Tocantins registra três feminicídios na primeira semana de 2026, maior número que janeiro de 2025
Especialistas alertam que relacionamentos abusivos, com controle e isolamento, frequentemente antecedem as agressões físicas.
Na primeira semana de 2026, o Tocantins registrou três casos de feminicídio, um número superior ao total do mês de janeiro de 2025, conforme dados da Secretaria de Segurança Pública (SSP). Especialistas entrevistados pelo g1 apontam que, em muitos casos, as agressões físicas são precedidas por relacionamentos abusivos, marcados por violência psicológica, financeira, sexual, ameaças e isolamento.

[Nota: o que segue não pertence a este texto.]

Lemma relabel_one_base u v w :
  base w = base v → _id v = _id u → relabel_one u w = relabel_one u v.
Proof.
  unfold base, relabel_one. intros [= Hi Ht Hq] Hu.
  rewrite !decide_True by congruence.
  unfold Collection.set_experiment. by rewrite Hi, Ht, Hq.
Qed.



(** With unique [_id]s, [update_one] by [_id] touches the one document that
    has it. *)
Lemma update_one_by_id (i : nat) (upd : user → user) (c : list user) :
  NoDup (_id <$> c) →
  (Collection.update_one (q_id i) upd c).1
  = (λ v, if decide (_id v = i) then upd v else v) <$> c.
Proof.
  induction c as [|u c IH]; [done|].
  rewrite fmap_cons, NoDup_cons. intros [Hu Hc].
  cbn [Collection.update_one]. unfold q_id at 1.
  destruct (decide (_id u = i)) as [Hi|Hi]; cbn [fst].
  - rewrite fmap_cons, decide_True by done. f_equal.
    rewrite <- (list_fmap_id c) at 1. apply list_fmap_ext.
    intros k v Hv. rewrite decide_False; [done|].
    intros Hv'. apply Hu, list_elem_of_fmap. exists v.
    split; [congruence|]. by eapply list_elem_of_lookup_2.
  - specialize (IH Hc).
    destruct (Collection.update_one (q_id i) upd c) as [c'' r].
    cbn [fst] in *. by rewrite fmap_cons, decide_False, IH.
Qed.

Lemma update_all_relabel (us c : list user) :
  NoDup (_id <$> c) →
  (Experiment.update_all us c).1.1 = relabel us <$> c.
Proof.
  intros Hc. induction us as [|u us IH] using rev_ind.
  - by rewrite list_fmap_id.
  - rewrite update_all_snoc.
    pose proof (update_all_base us c) as Hb.
    destruct (Experiment.update_all us c) as [[c1 m] md]. cbn [fst] in *.
    assert (NoDup (_id <$> c1)) as Hc1 by by rewrite (base_ids _ _ Hb).
    pose proof (update_one_by_id (_id u)
      (Collection.set_experiment (inExperiment u) (group u)) c1 Hc1) as H1.
    destruct (Collection.update_one _ _ c1) as [c2 r]. cbn [fst] in *.
    rewrite H1, IH, <- list_fmap_compose. apply list_fmap_ext.
    intros k v _. cbn. by rewrite relabel_snoc.
Qed.

(** ** A pass depends on the schema fields and the generator only *)

Section pass_facts.
Context {G : Type} `{!Random G}.
Implicit Types (c : list user) (g : G).




(** One pass, on a collection with unique [_id]s. *)
Lemma assign_relabel date c g :
  NoDup (_id <$> c) →
  (Experiment._assign_groups_for_date date c g).1
  = (relabel (labelled date c g) <$> c, (shuffle (cohort date c) g).2).
Proof.
  intros Hc. rewrite assign_unfold. cbv zeta. cbn [fst].
  by rewrite update_all_relabel.
Qed.

Lemma base_fmap_relabel us c : base <$> (relabel us <$> c) = base <$> c.
Proof.
  rewrite <- list_fmap_compose. apply list_fmap_ext.
  intros k v _. apply base_relabel.
Qed.


Lemma assign_base date c g :
  base <$> (Experiment._assign_groups_for_date date c g).1.1 = base <$> c.
Proof. rewrite assign_unfold. cbv zeta. cbn [fst]. apply update_all_base. Qed.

Os dados do Núcleo de Coleta e Análise Estatística (Nucae) da SSP mostram uma tendência de crescimento da violência contra a mulher no estado. Em 2024, foram registrados 12 feminicídios. Em 2025, esse número saltou para 20. A maioria das vítimas são mulheres autodeclaradas pardas, que viviam em união estável e foram mortas dentro de casa.
Controle e isolamento são sinais de alerta
Os relacionamentos abusivos são construídos com base no controle, onde o parceiro toma decisões sobre amizades, locais frequentados, redes sociais e horários da vítima. A psicóloga Elisa Feitosa Lopes explica que esse comportamento afeta profundamente a autoestima das mulheres. "Se a pessoa se identifica com mais de um desses sinais, é importante olhar para essa relação com mais cuidado", alerta a especialista.
Para a psicóloga, muitas vítimas não percebem os sinais de violência silenciosa devido a uma cultura que ensina as mulheres a amar apesar dos problemas e a se sacrificar pela relação. A construção de uma rede de apoio, com familiares, amigos ou profissionais como assistentes sociais e psicólogos, é uma etapa crucial para evitar ou sair dessa situação.
Rede de proteção e desafios no interior
O Tocantins possui uma rede de 14 Delegacias Especializadas de Atendimento à Mulher e Vulneráveis (DEAMVs), localizadas em Palmas (duas unidades, sendo uma com atendimento 24h), Araguaína, Araguatins, Augustinópolis, Gurupi, Porto Nacional, Paraíso do Tocantins, Colinas do Tocantins, Guaraí, Tocantinópolis, Miracema do Tocantins, Dianópolis e Arraias. O estado também disponibiliza o aplicativo Salve Mulher para denúncias.
A promotora e coordenadora do Núcleo de Gênero do Ministério Público, Flávia Rodrigues, avalia que o estado possui um arcabouço normativo alinhado à Lei Maria da Penha, mas que é necessário interiorizar os serviços. "As redes de proteção já estão sendo articuladas. O que falta? A interiorização dessa rede de proteção nos municípios menores", afirmou.
Casa da Mulher Brasileira e ações da PM
Em Palmas, a Casa da Mulher Brasileira registrou 1.567 atendimentos em 2025 e tem capacidade para abrigar até 20 mulheres e seus filhos por até seis meses, oferecendo atendimento socioassistencial, psicológico e jurídico. A Polícia Militar do Tocantins (PMTO) informou que, em 2025, atendeu 807 mulheres em situação de violência e realizou 863 fiscalizações de Medidas Protetivas de Urgência.
A corporação destacou a atuação da Patrulha Maria da Penha e anunciou que, em 2026, implementará um ciclo de capacitação avançada para todo o contingente sobre atendimento especializado em casos de violência doméstica. O governo estadual afirmou que a expansão da rede de delegacias especializadas é objeto de estudos sistemáticos pela SSP.